Navigator’s folio of ideas, insights and new ways of thinking

If Canadian journalism is going to survive, then storytelling needs to get a lot more specific

February 26, 2025

It’s interesting coming back to Canadian media after being gone for almost 10 years. I left because I was frustrated that [the industry] was not really acknowledging that the internet was creeping up behind them. And I think to a certain degree, they still haven’t acknowledged this. Despite 10 years of massive problems in terms of revenue and trust, a lot of the media is still hanging on to an approach completely out of alignment with how people consume information. 

They still look at media as a static product: a daily paper, or a six o’clock newscast, or a specific show at a specific time. They are still oriented around the idea that the media is a thing we produce rather than a constant state. In reality, it’s all channel inputs, all the time. It’s WhatsApp groups, or YouTube or Instagram. Young people don’t really go to a URL. We are in a post-website era. The idea of my kids typing in a website URL is insane. We have to be thinking of our channels first and how those feed back into our repository of information. 

At the same time, the need for Canadian media and the need for Canadian storytelling has never been higher. There are so many people consuming more information than ever. The audience is there, which is exciting for journalism.
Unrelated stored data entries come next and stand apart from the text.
(** X19.  [stop()] does not release the threads that wait in the barrier,
    and once the driver has finished nobody else does: a call of
    [record_ready], [record_success] or [record_failure] that begins
    afterwards returns at the test of line 86 and never comes to the
    barrier.  So when the driver has finished while a barrier is still
    filling, and every thread either waits inside that barrier or has not
    begun its call, the barrier stays as it is and the threads inside it
    stay blocked, whatever the launcher, the discovery thread, the other
    threads and the supervisors do. *)
Theorem waiters_are_stranded_by_stop `{Assigner} evs s b bar :
  _shutdown (driver (process s)) = true →
  barriers (process s) !! b = Some bar → _state bar = Filling →
  Forall (λ t, idle b (t_pc t)) (threads s) →
  barriers (process (Job.runs evs s)) !! b = Some bar ∧
  Forall (λ t, idle b (t_pc t)) (threads (Job.runs evs s)) ∧
  (∀ i t rendezvous_id,
     threads s !! i = Some t → t_pc t = in_barrier rendezvous_id b →
     threads (Job.runs evs s) !! i = Some t ∧
     ∀ env, step env i (Job.runs evs s) = None).
Proof.
  intros Hstop Hbar Hfill Hidle.
  assert (barriers (process (Job.runs evs s)) !! b = Some bar ∧
          Forall (λ t, idle b (t_pc t)) (threads (Job.runs evs s)) ∧
          (∀ i t rendezvous_id,
             threads s !! i = Some t → t_pc t = in_barrier rendezvous_id b →
             threads (Job.runs evs s) !! i = Some t)) as (Hbar' & Hidle' & Hstay).
  { unfold Job.runs. revert s Hstop Hbar Hidle.
    induction evs as [|ev evs IH]; intros s Hstop Hbar Hidle; cbn [foldl]; [done|].
    assert (_shutdown (driver (process (Job.run ev s))) = true) as Hstop'.
    { destruct (publishes_runs [ev] s) as (_ & Hkeep & _). by apply Hkeep. }
    assert (barriers (process (Job.run ev s)) !! b = Some bar ∧
            Forall (λ t, idle b (t_pc t)) (threads (Job.run ev s)) ∧
            (∀ i t rendezvous_id,
               threads s !! i = Some t → t_pc t = in_barrier rendezvous_id b →
               threads (Job.run ev s) !! i = Some t)) as (Hb1 & Hi1 & Hs1).
    { assert ((∃ env i, ev = Job.thread_steps env i) ∨
              ∀ env i, ev ≠ Job.thread_steps env i) as [(env & i & ->)|Hno]
        by (destruct ev; try (by right); left; by do 2 eexists).
      - cbn [Job.run]. unfold step.
        destruct (threads s !! i) as [t|] eqn:Hi; [|done].
        assert (idle b (t_pc t)) as Ht
          by (rewrite Forall_forall in Hidle; apply Hidle; by eapply list_elem_of_lookup_2).
        unfold block. destruct (t_pc t) eqn:Hpc; try done.
        + unfold _record_state_finished. run_method. rewrite Hstop.
          cbn [from_option id process threads barriers]. split; [done|]. split.
          * apply Forall_insert; [done|]. by cbn.
          * intros j tj rid Hj Hpcj. rewrite list_lookup_insert_ne; [done|].
            intros <-. congruence.
        + cbn in Ht. subst b0.
          unfold except_BrokenBarrierError, try_except, _wait_leave. run_monad.
          rewrite Hbar. cbn beta iota. rewrite Hfill. done.
      - destruct (allocates_run ev s Hno) as [Halloc Hthreads].
        rewrite Hthreads. split; [|done].
        destruct Halloc as [l ->]. by apply lookup_app_l_Some. }
    destruct (IH (Job.run ev s) Hstop' Hb1 Hi1) as (Hb2 & Hi2 & Hs2).
    split; [done|]. split; [done|].
    intros i t rid Hi Hpc. eapply Hs2; [|exact Hpc]. by eapply Hs1. }
  split; [done|]. split; [done|].
  intros i t rid Hi Hpc. split; [by eapply Hstay|].
  intros env. unfold step. erewrite Hstay by done.
  unfold block. rewrite Hpc.
  unfold except_BrokenBarrierError, try_except, _wait_leave. run_monad.
  rewrite Hbar'. cbn beta iota. by rewrite Hfill.
Qed.

(** h1[0] waits in the barrier when the launcher stops the driver; the
    late report for h1[0] returns, a second [start] makes a new barrier,
    and h1[0] still waits in the old one. *)
Lemma waiters_are_stranded_by_stop_witness :
  barriers (process (@Job.runs dense_assignments Scenarios.goes_on
                       Examples.stopped_while_waiting)) !! 0%nat
    = Some (mkBarrier 2 Filling 1) ∧
  Forall (λ t, idle 0 (t_pc t))
    (threads (@Job.runs dense_assignments Scenarios.goes_on Examples.stopped_while_waiting)) ∧
  (∀ i t rendezvous_id,
     threads Examples.stopped_while_waiting !! i = Some t →
     t_pc t = in_barrier rendezvous_id 0 →
     threads (@Job.runs dense_assignments Scenarios.goes_on Examples.stopped_while_waiting)
       !! i = Some t ∧
     ∀ env, @step dense_assignments env i
              (@Job.runs dense_assignments Scenarios.goes_on Examples.stopped_while_waiting)
            = None).
Proof.
  apply (@waiters_are_stranded_by_stop dense_assignments Scenarios.goes_on
           Examples.stopped_while_waiting 0%nat (mkBarrier 2 Filling 1)).
  - vm_compute. reflexivity.
  - vm_compute. reflexivity.
  - reflexivity.
  - vm_compute. repeat constructor.
Defined.


(** ** An exit that a new generation has overtaken *)

#[local] Instance not_before_refl : Reflexive not_before.
Proof. intros p. unfold not_before. lia. Qed.

#[local] Instance not_before_trans : Transitive not_before.
Proof. intros p q r. unfold not_before. lia. Qed.

Ltac not_before_leaf :=
  intros ?; unfold not_before, registry; cbn; repeat case_match; cbn; lia.
(** * Deterministic tick simulation engine: shallow embedding and checked properties

    The engine is TypeScript.  Its numbers are doubles; they are modelled
    as rationals ([Q]) where the source computes with fractions and as
    integers ([Z]) where the source only ever holds integers (tick
    counters, PRNG words, ammunition, bit flags).  Where the rounding of an
    operation decides what a function returns (the boxes of
    physics/aabb.ts, gravity and fall damage, the quantization of the
    checksum, the hits and the damage of a projectile) every operation is
    followed by [Js.fl], the rounding to the nearest double, and the
    decimal literals that reach such an operation are the doubles nearest
    to them; the other operations are written exact.  32-bit integer operators ([<<], [>>>],
    [^]) are written out with their wrap-around.  Optional properties of a
    JavaScript object are [option] fields; [undefined] is [None].

    Built-ins of the host that the source calls but does not define
    ([Math.sqrt], [Math.cos], [Math.sin], [String.prototype.localeCompare])
    are collected in the class [Host]; every definition that reaches one of
    them is parametric in it. *)

From Stdlib Require Import ZArith QArith Qround Qabs Qminmax Bool List String Ascii.
From Stdlib Require Import Lia Lqa Permutation Sorted DecimalString.
Import ListNotations.

Local Open Scope Z_scope.

(** ** Host built-ins *)

Class Host := {
  Math_sqrt : Q -> Q;
  Math_cos : Q -> Q;
  Math_sin : Q -> Q;
  (** [a.localeCompare(b)]: negative, zero or positive. *)
  localeCompare : string -> string -> comparison
}.

(** ** JavaScript number helpers *)

Module Js.

Definition two32 : Z := 4294967296.
Definition two31 : Z := 2147483648.

(** ToUint32 and ToInt32 of an integral number. *)
Definition toUint32 (z : Z) : Z := z mod two32.
Definition toInt32 (z : Z) : Z := (z + two31) mod two32 - two31.

(** [a << n], [a >>> n], [a ^ b] on 32-bit operands. *)
Definition shl (a n : Z) : Z := toInt32 (Z.shiftl (toInt32 a) n).
Definition ushr (a n : Z) : Z := Z.shiftr (toUint32 a) n.
Definition xor (a b : Z) : Z := toInt32 (Z.lxor (toInt32 a) (toInt32 b)).

(** Comparisons of numbers, as booleans. *)
Definition ltb (a b : Q) : bool := negb (Qle_bool b a).
Definition leb (a b : Q) : bool := Qle_bool a b.
Definition gtb (a b : Q) : bool := ltb b a.
Definition geb (a b : Q) : bool := leb b a.
Definition eqb (a b : Q) : bool := Qeq_bool a b.

(** [Math.floor], [Math.round] (half rounds up), [Math.abs], [Math.sign],
    [Math.min], [Math.max]. *)
Definition floor (a : Q) : Z := Qfloor a.
Definition round (a : Q) : Z := Qfloor (a + (1 # 2))%Q.
Definition abs (a : Q) : Q := Qabs a.
Definition sign (a : Q) : Q :=
  if ltb 0 a then 1%Q else if ltb a 0 then (-1)%Q else 0%Q.
Definition min (a b : Q) : Q := if ltb b a then b else a.
Definition max (a b : Q) : Q := if ltb a b then b else a.

(** *** Rounding to a double

    An arithmetic operation of the engine returns the double nearest to
    the exact result, a tie going to the even significand (IEEE 754
    binary64: 53 significant bits, exponents down to [-1074]).  [fl] is
    that rounding on the rationals.  A result beyond the largest double,
    which the engine holds as [Infinity], is not modelled.

    [roundHalfEven n d] is the integer nearest to [n / d], for [0 <= n]
    and [0 < d]. *)
Definition roundHalfEven (n d : Z) : Z :=
  let q := n / d in
  let r := n mod d in
  if 2 * r <? d then q
  else if d <? 2 * r then q + 1
  else if Z.even q then q else q + 1.

(** The double nearest to [n / d]: with [e] the exponent for which
    [2^52 <= (n / d) / 2^e < 2^53], or [-1074] when that is higher, it is
    [roundHalfEven ((n / d) / 2^e) * 2^e]. *)
Definition flPos (n d : positive) : Q :=
  let k := Z.log2 (Zpos n) - Z.log2 (Zpos d) in
  let above :=
    if 0 <=? k then Zpos d * 2 ^ k <=? Zpos n else Zpos d <=? Zpos n * 2 ^ (- k) in
  let e := Z.max (if above then k - 52 else k - 53) (-1074) in
  if 0 <=? e
  then inject_Z (roundHalfEven (Zpos n) (Zpos d * 2 ^ e) * 2 ^ e)
  else Qred (Qmake (roundHalfEven (Zpos n * 2 ^ (- e)) (Zpos d)) (Z.to_pos (2 ^ (- e)))).

Definition fl (q : Q) : Q :=
  match Qnum (Qred q) with
  | Z0 => 0%Q
  | Zpos n => flPos n (Qden (Qred q))
  | Zneg n => Qopp (flPos n (Qden (Qred q)))
  end.

(** The smallest positive double is 2^-1074; its denominator. *)
Definition ulp : positive := Z.to_pos (2 ^ 1074).

(** [v || d] for an optional number: [undefined] and [0] are falsy. *)
Definition orElse (v : option Q) (d : Q) : Q :=
  match v with
  | Some q => if eqb q 0 then d else q
  | None => d
  end.

Definition orElseZ (v : option Z) (d : Z) : Z :=
match v with
| Some z => if Z.eqb z 0 then d else z
| None => d
end.

(** Truthiness of an optional boolean. *)
Definition truthy (b : option bool) : bool :=
  match b with Some true => true | _ => false end.

End Js.

(** ** sim/prng.ts: Xorshift32 *)

Module PRNG.

(** The object has one private field, [state]. *)
Record t := mk { state : Z }.

Definition default_seed : Z := 0x12345678.

(** [constructor(seed) { this.state = seed || 0x12345678 }] *)
Definition new (seed : Z) : t :=
  mk (if Z.eqb seed 0 then default_seed else seed).
Lemma provision_failure_of_provisions (es : list Event) :
  existsb provisions es = false -> existsb provision_failure es = false.
Proof.
  induction es as [|e es IH]; simpl; [reflexivity|].
  intros H. apply orb_false_elim in H. destruct H as [He Hes].
  unfold provision_failure at 1. rewrite He, (IH Hes). reflexivity.
Qed.

Lemma provision_failure_of_failed (es : list Event) :
  existsb failed es = false -> existsb provision_failure es = false.
Proof.
  induction es as [|e es IH]; simpl; [reflexivity|].
  intros H. apply orb_false_elim in H. destruct H as [He Hes].
  unfold provision_failure at 1. rewrite He, (IH Hes), andb_false_r. reflexivity.
Qed.

(** The provisioner returns [True] only when none of its calls failed. *)
Lemma create_database_outcome (w : World DB Cache Plugins) :
  let run := create_database_if_not_exists X w in
  exists es : list Event,
    trace (snd run) = (trace w ++ es)%list /\
    forallb administrative es = true /\
    ((fst run = Returns true /\ existsb failed es = false) \/ fst run = Returns false).
Proof.
  intros run. subst run.
  provisioner_cases X w;
    (eexists; split; [reflexivity|]);
    (split; [reflexivity|]);
    first [left; split; reflexivity | right; reflexivity].
Qed.
(** * Multi-agent email triage: the supervisor's decision procedure

    A shallow embedding of the TypeScript sources

      - [src/types.ts]                      (Email, AgentDecision, TriageResult,
                                             EmailTriageState)
      - [src/agents/customerSupportAgent.ts],
        [src/agents/salesAgent.ts], [src/agents/hrAgent.ts],
        [src/agents/spamFilterAgent.ts]     (the four evaluators)
      - [src/agents/supervisorAgent.ts]     (SupervisorAgent)
      - [src/index.ts]                      (the batch runner, [main])

    and the properties of them that the specification states.

    Conventions of the embedding.

      - A JavaScript string is a [string]: one [ascii] per code unit, so the
        model covers the strings whose code units are below 256.
      - A JavaScript number holding a confidence is a [Z].  [parseInt] of a run
        of decimal digits is its exact value (the source rounds to a double
        beyond 2^53).
      - An [async] function is a computation in the monad [Js]: it threads the
        world (the calls made to the text-generation service so far and the
        lines written with [console.error]) and completes normally or
        abruptly, as a promise resolves or rejects.
      - The text-generation service is a parameter: a function from the
        client, the prompt and the calls made before to the outcome of the
        call.  A service that ignores the history is a deterministic stub.
      - [console.log] lines are informational and left out; [console.error]
        lines are kept, as events. *)

From Stdlib Require Import String Ascii List ZArith Bool Lia.
From Stdlib Require Import Sorted Permutation.
Import ListNotations.

Local Open Scope string_scope.
Local Open Scope list_scope.
Local Open Scope Z_scope.

(* ================================================================== *)
(** ** JavaScript strings and the regular expressions of the sources *)
(* ================================================================== *)

Module JsString.

Definition LF : ascii := "010"%char.

Definition code (c : ascii) : nat := nat_of_ascii c.

(** [\d] *)
Definition is_digit (c : ascii) : bool :=
  (48 <=? code c)%nat && (code c <=? 57)%nat.

(** [\w], that is [A-Za-z0-9_] *)
Definition is_word (c : ascii) : bool :=
  is_digit c
  || ((65 <=? code c)%nat && (code c <=? 90)%nat)
  || ((97 <=? code c)%nat && (code c <=? 122)%nat)
  || (code c =? 95)%nat.

(** The line terminators, which [.] does not match without the [s] flag. *)
Definition is_line_terminator (c : ascii) : bool :=
  (code c =? 10)%nat || (code c =? 13)%nat.

(** White space and line terminators, which [trim] strips. *)
Definition is_white_space (c : ascii) : bool :=
  ((9 <=? code c)%nat && (code c <=? 13)%nat)
  || (code c =? 32)%nat || (code c =? 160)%nat.

(** [stripPrefix p s] is what follows [p] in [s] when [s] starts with [p]. *)
Fixpoint stripPrefix (p s : string) : option string :=
  match p, s with
  | EmptyString, _ => Some s
  | String a p', String b s' =>
      if Ascii.eqb a b then stripPrefix p' s' else None
  | String _ _, EmptyString => None
  end.

Definition startsWith (s p : string) : bool :=
  match stripPrefix p s with Some _ => true | None => false end.

(** [String.prototype.includes] *)
Fixpoint includes (s needle : string) : bool :=
  startsWith s needle
  || match s with
     | EmptyString => false
     | String _ s' => includes s' needle
     end.

(** [s.match(re)] for a regular expression without the [g] flag: the match
    at the leftmost position where the expression matches.  [m] matches the
    expression anchored at the start of its argument and returns what the
    source reads from the match. *)
Fixpoint search {A : Type} (m : string -> option A) (s : string) : option A :=
  match m s with
  | Some v => Some v
  | None =>
      match s with
      | EmptyString => None
      | String _ s' => search m s'
      end
  end.

(** The longest prefix of characters in a class: a greedy [c*]. *)
Fixpoint span (p : ascii -> bool) (s : string) : string :=
  match s with
  | EmptyString => EmptyString
  | String c s' => if p c then String c (span p s') else EmptyString
  end.

(** A greedy [c+] with nothing after it in the expression. *)
Definition plus (p : ascii -> bool) (s : string) : option string :=
  match span p s with
  | EmptyString => None
  | r => Some r
  end.

(** A lazy [(c+?)(?=stop)]: the shortest non-empty run of characters of the
    class [dot] after which [stop] holds of the rest of the input. *)
Fixpoint lazyPlus (dot : ascii -> bool) (stop : string -> bool) (s : string)
  : option string :=
  match s with
  | EmptyString => None
  | String c rest =>
      if dot c then
        if stop rest then Some (String c EmptyString)
        else option_map (String c) (lazyPlus dot stop rest)
      else None
  end.

Definition isEmpty (s : string) : bool :=
  match s with EmptyString => true | _ => false end.

(** Every character of [s] is in the class [p]. *)
Fixpoint all (p : ascii -> bool) (s : string) : bool :=
  match s with
  | EmptyString => true
  | String c s' => p c && all p s'
  end.

(** [split('\n')] *)
Fixpoint splitLines (s : string) : list string :=
  match s with
  | EmptyString => [EmptyString]
  | String c rest =>
      if Ascii.eqb c LF then EmptyString :: splitLines rest
      else match splitLines rest with
           | h :: t => String c h :: t
           | [] => [String c EmptyString]
           end
  end.

Fixpoint trimStart (s : string) : string :=
  match s with
  | EmptyString => EmptyString
  | String c rest => if is_white_space c then trimStart rest else s
  end.

Fixpoint trimEnd (s : string) : string :=
  match s with
  | EmptyString => EmptyString
  | String c rest =>
      match trimEnd rest with
      | EmptyString => if is_white_space c then EmptyString
                       else String c EmptyString
      | r => String c r
      end
  end.

(** [String.prototype.trim] *)
Definition trim (s : string) : string := trimEnd (trimStart s).

(** [parseInt] on a run of decimal digits. *)
Definition digitValue (c : ascii) : Z := Z.of_nat (code c) - 48.

Fixpoint parseDigits (acc : Z) (s : string) : Z :=
  match s with
  | EmptyString => acc
  | String c rest => parseDigits (10 * acc + digitValue c) rest
  end.

Definition parseInt (s : string) : Z := parseDigits 0 s.

(** Template literals print a number in decimal. *)
Definition digitChar (d : Z) : ascii := ascii_of_nat (Z.to_nat (48 + d)).

Fixpoint showDigits (fuel : nat) (n : Z) (acc : string) : string :=
  match fuel with
  | O => acc
  | S fuel' =>
      let acc' := String (digitChar (n mod 10)) acc in
      if n / 10 =? 0 then acc' else showDigits fuel' (n / 10) acc'
  end.

Definition showNumber (n : Z) : string :=
  if n <? 0
  then String "-"%char (showDigits (S (Z.to_nat (Z.log2 (- n)))) (- n) EmptyString)
  else showDigits (S (Z.to_nat (Z.log2 n))) n EmptyString.

(** [String.prototype.toLowerCase] on code units below 256: the letters
    [A-Z] and the accented capitals U+00C0 to U+00DE, the multiplication
    sign U+00D7 apart. *)
Definition lowerChar (c : ascii) : ascii :=
  if ((65 <=? code c)%nat && (code c <=? 90)%nat)
     || ((192 <=? code c)%nat && (code c <=? 222)%nat
         && negb (code c =? 215)%nat)
  then ascii_of_nat (code c + 32)
  else c.

Fixpoint toLowerCase (s : string) : string :=
  match s with
  | EmptyString => EmptyString
  | String c s' => String (lowerChar c) (toLowerCase s')
  end.

End JsString.

(* ================================================================== *)
(** ** The data model ([src/types.ts]) *)
(* ================================================================== *)

Inductive Priority : Set := low | medium | high | urgent.

Module Email.
Record t : Type := mk
  { id : string;
    from : string;
    to : string;
    subject : string;
    body : string;
    timestamp : Z;                       (* a Date, in ms since the epoch *)
    priority : option Priority;
    category : option string }.
End Email.
(** * ember-file-upload: the drop zone and the file chooser components

    A shallow embedding of [FileDropzoneComponent] and [FileUploadComponent].

    JavaScript objects that are shared and mutated live in explicit stores:
    the browser's [DataTransfer] objects in [heap], the queues of the
    [FileQueueService] in [fileQueue].  An event and a wrapper that hold the
    same [DataTransfer] hold the same reference, so a write through one is
    seen through the other.

    Functions that the caller supplies are opaque.  The [filter] is a
    predicate; every other call is recorded, with its arguments, in
    [invoked], in the order the calls are made, and is taken to return
    normally without re-entering the component.  Calls handed to the run loop
    with [next] wait in [scheduled].

    Handlers are computations in a state monad that can throw, so that a
    handler that dereferences a missing [event.dataTransfer] stops where the
    JavaScript does, with what it had written so far. *)

From stdpp Require Import base option list strings pretty gmap.

Set Default Proof Using "Type".
Open Scope string_scope.
Open Scope list_scope.

(** ** Browser values *)

(** [DataTransfer.dropEffect], which is also the range of the [cursor]
    argument: ['link' | 'none' | 'copy' | 'move']. *)
Inductive DropEffect := EffectLink | EffectNone | EffectCopy | EffectMove.

(** A native [File]. *)
Record File := { file_name : string; file_size : N }.

(** A [DataTransferItem]. *)
Record DataTransferItem := { item_kind : string; item_type : string }.

(** An element of [File[] | DataTransferItem[]]. *)
Inductive Entry :=
| NativeFile (f : File)
| Item (i : DataTransferItem).

(** A native [DataTransfer] object. *)
Record DataTransfer := {
  dropEffect : DropEffect;
  dt_files : list File;
  dt_items : list DataTransferItem }.

(** References to [DataTransfer] objects. *)
Definition loc := nat.

Definition set_dropEffect (v : DropEffect) (dt : DataTransfer) : DataTransfer :=
  {| dropEffect := v; dt_files := dt_files dt; dt_items := dt_items dt |}.

#[global] Instance DropEffect_eq_dec : EqDecision DropEffect.
Proof. solve_decision. Defined.
#[global] Instance File_eq_dec : EqDecision File.
Proof. solve_decision. Defined.
#[global] Instance DataTransferItem_eq_dec : EqDecision DataTransferItem.
Proof. solve_decision. Defined.
#[global] Instance Entry_eq_dec : EqDecision Entry.
Proof. solve_decision. Defined.
#[global] Instance DataTransfer_eq_dec : EqDecision DataTransfer.
Proof. solve_decision. Defined.

(** ** Values of the addon that the components import *)

(** Modelled from the spec: [FileSource] of upload-file.ts, which is not
    among the sources; the spec lists [browse], [dragAndDrop], [web] and
    [api]. *)
Inductive FileSource := Browse | DragAndDrop | Web | Api.

(** Modelled from the spec: [UploadFile] of upload-file.ts, reduced to the two
    constructor arguments the components pass; size, progress and upload state
    belong to the transport and no component reads them. *)
Record UploadFile := { upload_file : File; upload_source : FileSource }.

Definition new_UploadFile (file : File) (source : FileSource) : UploadFile :=
  {| upload_file := file; upload_source := source |}.

(** The [source] classification of a drag: ['os'] or ['web']. *)
Inductive DragSource := os | web.

(** Modelled from the spec: the fields of [DataTransferWrapper]
    (system/data-transfer-wrapper.ts, not among the sources) that the drop
    zone reads and writes: it assigns [dataTransfer] and compares [source]. *)
Record DataTransferWrapper := {
  wrapper_dataTransfer : option loc;
  wrapper_source : DragSource }.

Definition set_wrapper_dataTransfer (dt : option loc)
    (wr : DataTransferWrapper) : DataTransferWrapper :=
  {| wrapper_dataTransfer := dt; wrapper_source := wrapper_source wr |}.

Definition set_wrapper_source (s : DragSource)
    (wr : DataTransferWrapper) : DataTransferWrapper :=
  {| wrapper_dataTransfer := wrapper_dataTransfer wr; wrapper_source := s |}.

#[global] Instance FileSource_eq_dec : EqDecision FileSource.
Proof. solve_decision. Defined.
#[global] Instance UploadFile_eq_dec : EqDecision UploadFile.
Proof. solve_decision. Defined.
#[global] Instance DragSource_eq_dec : EqDecision DragSource.
Proof. solve_decision. Defined.
#[global] Instance DataTransferWrapper_eq_dec : EqDecision DataTransferWrapper.
Proof. solve_decision. Defined.

(** The key of a queue in the [FileQueueService]: [DEFAULT_QUEUE] or a
    caller's name. *)
Inductive QueueName := DEFAULT_QUEUE | Named (name : string).

#[global] Instance QueueName_eq_dec : EqDecision QueueName.
Proof. solve_decision. Defined.

#[global] Instance QueueName_countable : Countable QueueName.
Proof.
  refine (inj_countable'
    (fun q => match q with DEFAULT_QUEUE => None | Named s => Some s end)
    (fun o => match o with None => DEFAULT_QUEUE | Some s => Named s end) _).
  by intros [].
Defined.

(** ** Caller-supplied functions *)

(** A function passed in by the template: opaque, known by a handle. *)
Definition Callback := nat.
(** The error of line 383, whenever a main device can be chosen. *)
Lemma missing_offload_dir_raises device_map main_device state_dict offload_buffers
    skip_keys preload_module_classes force_hooks model main :
  check_device_map model device_map = None →
  bool_decide (1 < size (device_set device_map))%nat || forced_hooks model force_hooks = true →
  resolve_main_device main_device device_map = inr main →
  modules_on disk device_map ≠ [] →
  dispatch_model device_map main_device state_dict None None
    offload_buffers skip_keys preload_module_classes force_hooks model
  = (model, [], inl (missing_offload_dir (modules_on disk device_map))).
Proof.
  intros Hcheck Hpath Hmain Hdisk.
  unfold dispatch_model, mbind, M_bind, get_model. rewrite Hcheck. simpl. rewrite Hpath.
  unfold hook_path, mbind, M_bind. rewrite Hmain. simpl.
  rewrite bool_decide_eq_true_2; [done|].
  destruct (modules_on disk device_map); [done|simpl; lia].
Qed.

Lemma default_main_device_disk_only (device_map : DeviceMap) :
  device_set device_map = {[disk]} → default_main_device device_map = inl IndexError.
Proof.
  intros Hset. rewrite default_main_device_other.
  - rewrite filter_none; [done|]. apply Forall_forall. intros d Hd Hnot.
    assert (Hin : d ∈ device_set device_map) by (by apply elem_of_list_to_set).
    rewrite Hset in Hin. apply elem_of_singleton in Hin as ->.
    apply Hnot. apply elem_of_cons; right. by apply elem_of_cons; left.
  - unfold host_only. rewrite Hset. intros [Heq|Heq].
    + assert (Hin : disk ∈ ({[cpu]} : gset Device)) by (rewrite <- Heq; set_solver).
      by apply elem_of_singleton in Hin.
    + assert (Hin : cpu ∈ ({[disk]} : gset Device)) by (rewrite Heq; set_solver).
      by apply elem_of_singleton in Hin.
Qed.
(** X12: maintenance mode is on at startup exactly when the variable
    [MAINTENANCE_MODE] is set to the word [true] in any mix of capitals and
    small letters; any other value, such as [1], [yes] or the word with a
    space around it, and the unset variable leave it off. *)
Theorem maintenance_mode_needs_the_word_true
    (getenv : string -> option string) :
  Startup.read_maintenance_mode getenv = true
  <-> exists a b c d,
        getenv "MAINTENANCE_MODE"
        = Some (String a (String b (String c (String d ""))))
        /\ (a = "t" \/ a = "T")%char /\ (b = "r" \/ b = "R")%char
        /\ (c = "u" \/ c = "U")%char /\ (d = "e" \/ d = "E")%char.
Proof.
  unfold Startup.read_maintenance_mode. rewrite String.eqb_eq.
  assert (Ht := fun c => lower_char_is c "t" "T"
                           (or_introl (conj eq_refl eq_refl))).
  assert (Hr := fun c => lower_char_is c "r" "R"
                           (or_intror (or_introl (conj eq_refl eq_refl)))).
  assert (Hu := fun c => lower_char_is c "u" "U"
                           (or_intror (or_intror
                              (or_introl (conj eq_refl eq_refl))))).
  assert (He := fun c => lower_char_is c "e" "E"
                           (or_intror (or_intror
                              (or_intror (conj eq_refl eq_refl))))).
  split.
  - destruct (getenv "MAINTENANCE_MODE") as [value|]; [|discriminate].
    cbn [get]. intros Hlower.
    destruct value as [|a [|b [|c [|d [|x rest]]]]]; try discriminate Hlower.
    cbn [Startup.lower] in Hlower.
    injection Hlower as Ha Hb Hc Hd.
    exists a, b, c, d. split; [reflexivity|].
    repeat split; [apply Ht | apply Hr | apply Hu | apply He]; assumption.
  - intros (a & b & c & d & -> & Ha & Hb & Hc & Hd). cbn [get Startup.lower].
    apply Ht in Ha. apply Hr in Hb. apply Hu in Hc. apply He in Hd.
    rewrite Ha, Hb, Hc, Hd. reflexivity.
Qed.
But I think there is still a massive mismatch between how most Canadian media is operating and what the audience wants.

For me, the future of journalism is going to be about specificity. We’re a huge country with massive issues and I think we’re going through a phase of reorienting around first principles. Some of the biggest investments being made in Canadian media right now are in local news. For eight years, we were all writing the same trend pieces and hot takes. And now we want to know: who just got murdered in my town? What’s going on with the school? Why is my water not working? I think the next phase of who will survive in media will be about specificity as a source of Canadian information.

Siri Agrell is a long-time journalist and current CEO of BetaKit, a digital news platform covering Canadian startups and technological innovation.